"Curato nel dettaglio" è così sovrautilizzato, nella pubblicità, che ci ha assuefatto a qualcosa che in realtà è solo ordinario oppure anche scadente.
Nel linguaggio della pubblicità e del branding, certe espressioni vengono ripetute fino a perdere ogni forza. “Curato nel dettaglio” è proprio una di quelle formule, ormai svuotate di senso. Una promessa estetica che oggi non garantisce più nulla, se non una patina di finto valore.
(Come è fatto un portafogli da 650$ di una rinomata casa)
Un tempo, dire che un oggetto era “Curato nel dettaglio” significava qualcosa. Implicava artigianalità, attenzione, competenza. Il dettaglio non era un ornamento, ma l’espressione di una visione. Oggi, è una frase che si trova associata tanto a una pochette in poliestere quanto a un portone in PVC.

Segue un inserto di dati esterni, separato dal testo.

(** *** Locking *)

Definition holding (t : nat) (card : string) (w : world) : Prop := forall card', locks w !! card' = Some t <-> card' = card.

Lemma holding_rely t card w w' : rely t w w' -> holding t card w -> holding t card w'.
Proof. intros Hr Hh card'. by rewrite (rely_locks _ _ _ Hr). Qed.

Lemma holding_lock t card w : idle t w -> holding t card (set_locks <[card := t]> w).
Proof.
  intros Hi card'. cbn. rewrite lookup_insert_Some. split; [intros [[-> _]|[_ H]]; [done|by destruct (Hi card')]|].
  intros ->. by left.
Qed.

Lemma idle_unlock t card w : holding t card w -> idle t (set_locks (delete card) w).
Proof. intros Hh card'. cbn. intros [Hne H%Hh]%lookup_delete_Some. congruence. Qed.

Lemma wp_lock_card t card (Q : unit -> world -> Prop) w :
  (forall w1 w2, rely t w w1 -> inv w1 -> locks w1 !! card = None -> rely t (set_locks <[card := t]> w1) w2 -> Q tt w2) ->
  wp t (call (LockCard card)) Q w.
Proof.
  intros HQ. apply wp_call. intros w1 c x w2 Hr Hi _ Hp. cbn in Hp. destruct (locks w1 !! card) eqn:Hl; simplify_eq.
  split; [by apply guar_lock|]. intros w3 Hr3. by eapply HQ.
Qed.

Lemma wp_unlock_card t card (Q : unit -> world -> Prop) w :
  locks w !! card = Some t -> settled t card w ->
  (forall w1 w2, rely t w w1 -> rely t (set_locks (delete card) w1) w2 -> Q tt w2) ->
  wp t (call (UnlockCard card)) Q w.
Proof.
  intros Hl Hs HQ. apply wp_call. intros w1 c x w2 Hr Hi _ Hp. cbn in Hp.
  case_bool_decide as Hl1; [|done]. simplify_eq. split; [|intros w3 Hr3; by eapply HQ].
  apply guar_unlock_card; [done|]. by eapply settled_rely.
Qed.

(** What the accelerators served so far give. *)
Record served (t : nat) (h : holder) (rs : list cardResult) (w : world) : Prop := {
  served_serving : serving t h w;
  served_idle : idle t w;
  served_owned : Forall (fun r => owned t h r w) rs;
  served_once : NoDup (RCard <$> rs) }.

Lemma owned_all_rely t h rs w w' :
  rely t w w' -> Forall (fun r => owned t h r w) rs -> Forall (fun r => owned t h r w') rs.
Proof. intros Hr H. eapply Forall_impl; [exact H|]. intros r. by apply owned_rely. Qed.

Lemma served_rely t h rs w w' : rely t w w' -> served t h rs w -> served t h rs w'.
Proof.
  intros Hr [H1 H2 H3 H4]. constructor; [by eapply serving_rely|by eapply idle_rely|by eapply owned_all_rely|done].
Qed.

Lemma wp_lock_served t h rs card w :
  served t h rs w -> wp t (call (LockCard card)) (fun _ w' => working t h card w' /\ holding t card w' /\
    Forall (fun r => owned t h r w') rs) w.
Proof.
  intros Hsv. apply wp_lock_card. intros w1 w2 Hr Hi Hl Hr2. destruct (served_rely _ _ _ _ _ Hr Hsv) as [Hs Hid Hown _].
  split; [|split].
  - eapply working_rely; [exact Hr2|]. constructor; [done|cbn; by rewrite lookup_insert_eq|].
    intros h' m Ha Hc Hg. cbn in Ha, Hg. destruct (inv_backed _ Hi h' card m (inv_active _ Hi h' t Ha) Hc) as [(u & Hu & _)|Hb];
      [congruence|done].
  - eapply holding_rely; [exact Hr2|by apply holding_lock].
  - eapply owned_all_rely; [exact Hr2|]. eapply Forall_impl; [exact Hown|]. by intros r [].
Qed.

Lemma wp_unlock_served t h rs card w :
  working t h card w -> holding t card w -> Forall (fun r => owned t h r w) rs -> NoDup (RCard <$> rs) ->
  wp t (call (UnlockCard card)) (fun _ => served t h rs) w.
Proof.
  intros [Hs Hl Hst] Hh Hown Hnd. apply wp_unlock_card; [done|done|]. intros w1 w2 Hr Hr2.
  eapply served_rely; [exact Hr2|]. constructor; [|apply idle_unlock; by eapply holding_rely| |done].
  - by apply (serving_rely _ _ _ _ Hr).
  - eapply Forall_impl; [eapply owned_all_rely; [exact Hr|exact Hown]|]. by intros r [].
Qed.
(* ===== verification/MigLoops.v ===== *)
(** * Hardware partitions: cleaning up takes nothing a living container has

    The rely-guarantee arguments of MigSafety.v for the programs that name
    partitions again and for those that take them back: a reclaim pass and a
    collection of work directories keep the invariant as long as a Pod they give
    up is gone. *)

From stdpp Require Import prelude gmap strings list sorting relations.
From S2P Require Import Prelude Programs Device PluginRecords PluginLedger PluginNode PluginSlices PluginAllocate.
From S2P Require Import MigRecords MigWorld MigAllocate MigReclaim MigSafety.

Lemma group_by_spec {A} (key : A -> string) l k xs x :
  group_by key l !! k = Some xs -> x ∈ xs -> x ∈ l /\ key x = k.
Proof.
  unfold group_by. revert k xs x. induction l as [|y l IH] using rev_ind; intros k xs x; [done|].
  rewrite foldl_app. cbn. intros Hk Hx. apply lookup_insert_Some in Hk as [[<- <-]|[_ Hk]].
  - apply elem_of_app in Hx as [Hx|Hx]; [|apply list_elem_of_singleton in Hx as ->; set_solver].
    destruct (foldl _ ∅ l !! key y) as [ys|] eqn:Hy; [|by apply not_elem_of_nil in Hx].
    destruct (IH _ _ _ Hy Hx). set_solver.
  - destruct (IH _ _ _ Hk Hx). set_solver.
Qed.

Section Loops.
Context (allowed : choice -> Prop).
Context (Hallowed : forall c, allowed c -> landed c = false /\ stuck c = false).

Abbreviation wp := (Programs.wp (@perform) allowed rely guar inv).
Abbreviation wp_rely := (Programs.wp_rely (@perform) allowed rely guar inv).
Abbreviation wp_mono := (Programs.wp_mono (@perform) allowed rely guar inv).
Abbreviation wp_bind := (Programs.wp_bind (@perform) allowed rely guar inv).
Abbreviation wp_call := (Programs.wp_call (@perform) allowed rely guar inv).
Abbreviation wp_for_all := (Programs.wp_for_all (@perform) allowed rely guar inv).
Abbreviation quiet := (Programs.quiet (@harmless)).

(** ** Goroutines that serve no container *)

Definition helper (t : nat) (w : world) : Prop := forall h, active w !! h <> Some t.

Lemma helper_rely t w w' : rely t w w' -> helper t w -> helper t w'.
Proof. intros Hr Hh h Ha. apply (Hh h). by apply (rely_actives _ _ _ Hr). Qed.

Definition dead (uid : string) (w : world) : Prop := pods w !! uid = Some false.

Lemma dead_rely t uid w w' : rely t w w' -> dead uid w -> dead uid w'.
Proof.
  intros Hr Hd. destruct (rely_pods _ _ _ Hr uid false Hd) as (b & Hb & Hle). unfold dead. rewrite Hb.
  destruct b; [|done]. by discriminate (Hle eq_refl).
Qed.

Lemma wp_dead {A} t uid (p : prog A) Q w : dead uid w -> wp t p Q w -> wp t p (fun x w' => Q x w' /\ dead uid w') w.
Proof.
  apply (Programs.wp_keep (@perform) allowed rely guar inv (dead uid)); intros w1 w2 H.
  - by apply (dead_rely t).
  - unfold dead. by rewrite (guar_pods _ _ _ H).
Qed.

(** The accelerator is held, and every living claim on it is on one of [ids]. *)
Record clearing (t : nat) (card : string) (ids : gset Z) (w : world) : Prop := {
  clearing_helper : helper t w;
  clearing_lock : locks w !! card = Some t;
  clearing_claims : forall h m, alive w h.1 -> claim_of w h card = Some m -> MGiID m ∈ ids }.

Lemma clearing_rely t card ids w w' : rely t w w' -> clearing t card ids w -> clearing t card ids w'.
Proof.
  intros Hr [Hh Hl Hc]. constructor; [by eapply helper_rely|by apply (rely_locks _ _ _ Hr)|].
  intros h m Ha Hm. destruct (claim_back t w w' h card m Hl Hr Ha Hm). eauto.
Qed.

Lemma clearing_drop t card ids p w : clearing t card ids w -> clearing t card ids (set_files (delete p) w).
Proof.
  intros [Hh Hl Hc]. constructor; [done|done|]. intros h m Ha Hm. apply (Hc h m); [done|].
  unfold claim_of in *. cbn in Hm. apply fmap_Some in Hm as (f & [_ Hf]%lookup_delete_Some & ->). by rewrite Hf.
Qed.

Lemma wp_lock_helper t card w :
  helper t w -> wp t (call (LockCard card)) (fun _ w' => helper t w' /\ locks w' !! card = Some t) w.
Proof.
  intros Hh. apply wp_lock_card. intros w1 w2 Hr _ _ Hr2. split.
  - eapply helper_rely; [exact Hr2|]. exact (helper_rely _ _ _ Hr Hh).
  - apply (rely_locks _ _ _ Hr2). cbn. by rewrite lookup_insert_eq.
Qed.

Lemma wp_unlock_helper t card (P : world -> Prop) w :
  helper t w -> locks w !! card = Some t -> (forall w1 w2, rely t w1 w2 -> P w1 -> P w2) ->
  (forall w1, P w1 -> P (set_locks (delete card) w1)) -> P w -> wp t (call (UnlockCard card)) (fun _ => P) w.
Proof.
  intros Hh Hl Hst Hun HP. apply wp_unlock_card; [done|intros h m Ha; by destruct (Hh h)|].
  intros w1 w2 Hr1 Hr2. eapply Hst; [exact Hr2|]. apply Hun. by eapply Hst.
Qed.

(** ** Removing the markers of Pods that are gone *)

Lemma guar_drop_dead t w fs :
  inv w -> fs ⊆ files w -> (forall h card, fs !! mp h card <> files w !! mp h card -> dead h.1 w) ->
  guar t w (set_files (fun _ => fs) w).
Proof.
  intros Hi Hs Hd. apply guar_drop; [done|]. intros h card Hne. specialize (Hd h card Hne). right. unfold dead, alive in *.
  split; [congruence|]. destruct (active w !! h) as [u|] eqn:Ha; [|done]. pose proof (inv_active _ Hi h u Ha) as Hal.
  unfold alive in Hal. congruence.
Qed.

Lemma quiet_removeIfEmpty dir : quiet (removeIfEmpty dir).
Proof. apply quiet_bind; [by apply quiet_call|]. by intros [[|] [|]]. Qed.

Lemma wp_remove_dead t p uid (P : world -> Prop) w :
  (forall h card, p = mp h card -> h.1 = uid) -> dead uid w -> (forall w1 w2, rely t w1 w2 -> P w1 -> P w2) ->
  (forall w1, P w1 -> P (set_files (delete p) w1)) -> P w -> wp t (removeMarker p) (fun _ => P) w.
Proof.
  intros Hp Hd Hst Hdrop HP. unfold removeMarker. apply wp_bind, wp_call. intros w1 c x w2 Hr Hi Hc Hx.
  apply (dead_rely _ _ _ _ Hr) in Hd. apply (Hst _ _ Hr) in HP. cbn in Hx. rewrite (proj2 (Hallowed c Hc)) in Hx.
  assert (guar t w1 w2 /\ P w2) as [Hg HP2].
  { destruct (files w1 !! p) eqn:Hf; simplify_eq; [|by split; [apply guar_refl|]].
    split; [|by apply Hdrop]. apply (guar_drop_dead t w1 (delete p (files w1))); [done|apply delete_subseteq|].
    intros h card Hne. destruct (decide (p = mp h card)) as [E|E]; [by rewrite (Hp h card E)|].
    by rewrite lookup_delete_ne in Hne. }
  split; [done|]. intros w3 Hr3. apply (Hst _ _ Hr3) in HP2.
  assert (wp t (removeIfEmpty (removelast p) ;! removeIfEmpty (removelast (removelast p)) ;! Ret true) (fun _ => P) w3) as Hq.
  { eapply wp_mono; [|apply wp_calm; repeat (apply quiet_bind; [apply quiet_removeIfEmpty|intros ?]); done].
    intros ? w4 Hr4. eapply Hst; [exact Hr4|done]. }
  destruct x as [[]|]; [done|intros w4 Hr4; by eapply Hst|done].
Qed.

(** ** The partitions of a Pod that is gone *)

Lemma podUID_of_mp h card uid : podUIDFromMarkerPath (mp h card) = Some uid -> h.1 = uid.
Proof.
  unfold podUIDFromMarkerPath. destruct (negb _); [done|]. unfold markerPath. cbn. destruct (_ || _); congruence.
Qed.

(** Under the lock, a scan without unknown owners names every other owner. *)
Lemma superseding_covers uid card s w :
  Forall entry_ok s.1 -> (forall h m, alive w h.1 -> claim_of w h card = Some m -> covers_claim s h card m) ->
  dead uid w -> supersedingCorruptOnCard s.2 card uid = false ->
  forall h m, alive w h.1 -> claim_of w h card = Some m -> MGiID m ∈ supersedingGiIDsOnCard s.1 card uid.
Proof.
  intros He Hcov Hd Hsc h m Ha Hc. assert (h.1 <> uid) as Hne by (unfold dead, alive in *; congruence).
  assert (forall p, p ∈ s.2 -> cardFromMarkerPath p = None \/ p = mp h card -> False) as Hno.
  { intros p Hp Hor. apply not_true_iff_false in Hsc. apply Hsc, existsb_exists. exists p.
    split; [by apply list_elem_of_In|]. destruct Hor as [->|Hpm]; [done|].
    destruct (cardFromMarkerPath p) as [c|] eqn:Hcp; [|done].
    assert (c = card) as ->.
    { apply cardFromMarkerPath_spec in Hcp as [Hb _]. rewrite Hpm, base_markerPath in Hb. symmetry. by apply markerFileName_inj. }
    rewrite bool_decide_true by done. cbn. destruct (podUIDFromMarkerPath p) as [o|] eqn:Ho; [|done].
    rewrite Hpm in Ho. apply podUID_of_mp in Ho as <-. by rewrite bool_decide_false. }
  destruct (Hcov h m Ha Hc) as [(e & Hin & Hp & <-)|[Hp|(p & Hp & Hdk)]]; [|by destruct (Hno _ Hp); right|by destruct (Hno _ Hp); left].
  rewrite list.Forall_forall in He. destruct (He e Hin) as (h' & card' & Hp' & Hu & Hcd).
  rewrite Hp in Hp'. apply mp_eq in Hp' as [<- <-].
  unfold supersedingGiIDsOnCard. apply elem_of_list_to_set, list_elem_of_fmap. exists e. split; [done|].
  apply list_elem_of_filter. split; [|done]. split; [done|congruence].
Qed.

Definition entry_of (uid : string) (e : markerEntry) : Prop :=
  entry_ok e /\ MPodUID (EntryMarker e) = uid.

Lemma entry_owner uid e : entry_of uid e -> forall h card, EntryPath e = mp h card -> h.1 = uid.
Proof.
  intros [(h' & card' & Hp & Hu & _) He] h card Hp'. rewrite Hp in Hp'. apply mp_eq in Hp' as [<- _]. congruence.
Qed.

Lemma wp_destroy_unclaimed t card ids inst w :
  clearing t card ids w -> GiID inst ∉ ids ->
  wp t (call (DestroyInstance card inst)) (fun _ => clearing t card ids) w.
Proof.
  intros Hc Hni. apply wp_destroy_own; [apply Hc| |].
  - intros w1 Hr Hi h m Ha Hm Heq. destruct Hni. rewrite <- Heq.
    by apply (clearing_claims _ _ _ _ (clearing_rely _ _ _ _ _ Hr Hc) h m).
  - intros w1 x w2 w3 Hr _ Hf Hl Hact _ Hpods Hr3. eapply clearing_rely; [exact Hr3|].
    destruct (clearing_rely _ _ _ _ _ Hr Hc) as [H1 H2 H3].
    constructor; unfold helper, alive, claim_of in *; rewrite ?Hf, ?Hl, ?Hact, ?Hpods; done.
Qed.

Lemma wp_blocked t card card' inst ids w :
  clearing t card ids w -> wp t (destroyBlockedBy card' inst) (fun _ => clearing t card ids) w.
Proof.
  intros Hc. eapply wp_mono; [|apply wp_calm, quiet_bind; [by apply quiet_call|done]].
  intros ? w1 Hr. eapply clearing_rely; [exact Hr|done].
Qed.

Lemma wp_destroy_marked t uid card instances ids st e w :
  entry_of uid e -> dead uid w -> clearing t card ids w ->
  wp t (destroy_marked card instances ids st e) (fun _ => clearing t card ids) w.
Proof.
  intros He Hd Hc. destruct st as [ok blocked]. unfold destroy_marked.
  assert (forall w, dead uid w -> clearing t card ids w ->
    wp t (let! ok' := removeMarker (EntryPath e) in Ret (ok && ok', blocked)) (fun _ => clearing t card ids) w) as Hdrop.
  { intros w0 Hd0 Hc0. apply wp_bind. eapply wp_mono;
      [|apply (wp_remove_dead t (EntryPath e) uid (clearing t card ids)); [by apply entry_owner|done| |intros; by apply clearing_drop|done]].
    - intros ok' w1 H1 w2 Hr2. eapply clearing_rely; [exact Hr2|exact H1].
    - intros w1 w2. apply clearing_rely. }
  destruct (findLiveGi _ _) as [inst|]; [|by apply Hdrop].
  case_bool_decide as Hin; [by apply Hdrop|]. destruct (negb _); [by apply Hdrop|].
  apply wp_bind. eapply wp_mono; [|apply (wp_dead t uid); [done|by apply wp_blocked]]. intros [b|] w1 [Hc1 Hd1].
  { intros w2 Hr2. by eapply clearing_rely. }
  apply wp_bind. eapply wp_mono; [|apply (wp_dead t uid); [done|by apply wp_destroy_unclaimed]].
  intros [[]|] w2 [Hc2 Hd2]; [intros w3 Hr3; by eapply clearing_rely..|]. by apply Hdrop.
Qed.

Lemma wp_destroy_on_card t uid card entries w :
  Forall (entry_of uid) entries -> dead uid w -> helper t w ->
  wp t (destroyMarkedInstancesOnCard uid card entries) (fun _ => helper t) w.
Proof.
  intros He Hd Hh. unfold destroyMarkedInstancesOnCard.
  apply wp_bind. eapply wp_mono; [|apply (wp_dead t uid); [done|by apply wp_lock_helper]]. intros ? w1 [[Hh1 Hl1] Hd1].
  apply wp_bind, wp_read; [done|]. intros w2 c instances w3 Hr2 _ _ Hr3. assert (rely t w1 w3) as Hr by (by trans w2).
  apply (helper_rely _ _ _ Hr) in Hh1. apply (rely_locks _ _ _ Hr) in Hl1. apply (dead_rely _ _ _ _ Hr) in Hd1.
  apply wp_bind. eapply (wp_mono _ _ (fun _ w' => helper t w' /\ locks w' !! card = Some t)).
  { intros r w4 [Hh4 Hl4]. apply wp_bind. eapply wp_mono; [|apply (wp_unlock_helper t card (helper t)); [done|done| |done|done]].
    - intros ? w5 Hh5 w6 Hr6. eapply helper_rely; [exact Hr6|exact Hh5].
    - intros w5 w6. apply helper_rely. }
  destruct instances as [instances|].
  2: { intros w4 Hr4. split; [by eapply helper_rely|by apply (rely_locks _ _ _ Hr4)]. }
  apply wp_bind. eapply wp_mono; [|apply (wp_scan _ Hallowed t card)]. intros s w4 [Hr4 Hok _ Hcov]. specialize (Hcov Hl1).
  apply (helper_rely _ _ _ Hr4) in Hh1. apply (rely_locks _ _ _ Hr4) in Hl1. apply (dead_rely _ _ _ _ Hr4) in Hd1.
  destruct (supersedingCorruptOnCard s.2 card uid) eqn:Hsc.
  { intros w5 Hr5. split; [by eapply helper_rely|by apply (rely_locks _ _ _ Hr5)]. }
  set (ids := supersedingGiIDsOnCard s.1 card uid).
  eapply wp_mono; [|apply (wp_for_all t entries (true, None) _ (fun _ w => dead uid w /\ clearing t card ids w))].
  - intros st w5 [_ [H1 H2 _]]. by split.
  - intros st w5 w6 Hr5 [H1 H2]. split; [by eapply dead_rely|by eapply clearing_rely].
  - intros st e w5 Hin [H1 H2]. eapply wp_mono; [|apply (wp_dead t uid); [done|apply (wp_destroy_marked t uid card)]].
    + intros st' w6 [H3 H4]. by split.
    + rewrite list.Forall_forall in He. by apply He.
    + done.
    + done.
  - split; [done|]. constructor; [done|done|]. by apply superseding_covers.
Qed.
(* ===== verification/MigTheorems.v ===== *)
(** * Hardware partitions: the node over time

    Any number of goroutines run the programs of MigAllocate.v and MigReclaim.v
    beside the kubelet, the tools of an administrator and restarts.  What a living
    container was answered stays on the accelerator and stays its own. *)

From stdpp Require Import prelude gmap strings list sorting relations.
From S2P Require Import Prelude Programs Device PluginRecords PluginLedger PluginNode PluginSlices PluginAllocate.
From S2P Require Import MigRecords MigWorld MigAllocate MigReclaim MigSafety MigLoops.

Abbreviation system := (Programs.system act world).

(** A process that starts: no goroutine, no lock, counters anew. *)
Definition restarted (dirs : gmap string Z) (w : world) : world := {|
  files := files w; hardware := hardware w; locks := ∅; sweep := newReclaimer; sweeping := false;
  dirMisses := dirs; collecting := false; lastLive := None; pods := pods w; active := ∅; granted := granted w |}.

Section System.
Context (ord : forall A : Type, list A -> list A) (allowed : choice -> Prop).
Lemma settled_taken_back claims uid w w1 w' :
  tidy w -> reclaimable claims uid w -> shrinks w w1 -> spares uid w w1 -> shrinks w1 w' ->
  (forall e, of_pod w1 uid e -> settled_entry e w') -> taken_back uid w w'.
Proof.
  intros Ht Hr Hs1 Hsp Hs Hall.
  assert (forall h card m, h.1 = uid -> files w !! mp h card = Some (Intact m) ->
    files w' !! mp h card = None /\ MGiID m ∉ Gi <$> instances_on card w') as Hone.
  { intros h card m Hu Hf. destruct (tidy_paths _ Ht _ _ Hf) as (h' & card' & [<- <-]%mp_eq & _ & Hmu & Hmc). cbn in Hmu, Hmc.
    destruct (Hall {| EntryPath := mp h card; EntryMarker := m |}) as [H1 H2].
    - split; [|cbn; congruence]. cbn. rewrite Hsp; [done|]. unfold markerPath. cbn. congruence.
    - cbn in H1, H2. rewrite Hmc in H2. by split. }
  split; [|intros h card m Hu Hf; by apply (Hone h card m)].
  intros h card Hu. destruct (files w' !! mp h card) as [f|] eqn:Hf'; [|done].
  assert (files w !! mp h card = Some f) as Hf.
  { eapply lookup_weaken; [exact Hf'|]. trans (files w1); [apply Hs|apply Hs1]. }
  destruct (reclaimable_mine _ _ _ Hr h card f Hu Hf) as (m & -> & _). destruct (Hone h card m Hu Hf) as [Hn _]. congruence.
Qed.

(** What a list of ticks tells about a Pod: it is on none of the lists. *)
Definition omits (uid : string) (e : tick) : Prop := match e with Broadcast live => uid ∉ live | Resync => True end.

Il problema non è solo l’abuso, ma l’associazione sistematica a prodotti che non sono realmente curati. L'espressione viene usata per dare una parvenza di qualità a oggetti standardizzati, magari realizzati in fretta, in serie, con materiali scadenti. È diventata una bugia elegante, un modo per mascherare l’ordinario — o peggio, lo scadente — come se fosse “ricercato”.
"Curato nel dettaglio" significa creare anche gli strumenti, quando quelli esistenti non bastano. Come i miei punteruoli da taglio, sagomati a mano perché il foro abbia la forma giusta e, con esso, la cucitura il carattere desiderato.
"Curato nel dettaglio" non è una frase: è una cucitura che dura decenni.
È consegnare il prodotto già nutrito con le sostanze naturali che lo faranno durare più a lungo.
È l’impiego di materia prima senza compromessi, anche laddove l’occhio non riesce ad arrivare.
"Curato nel dettaglio": è un lavoro che firmo con orgoglio.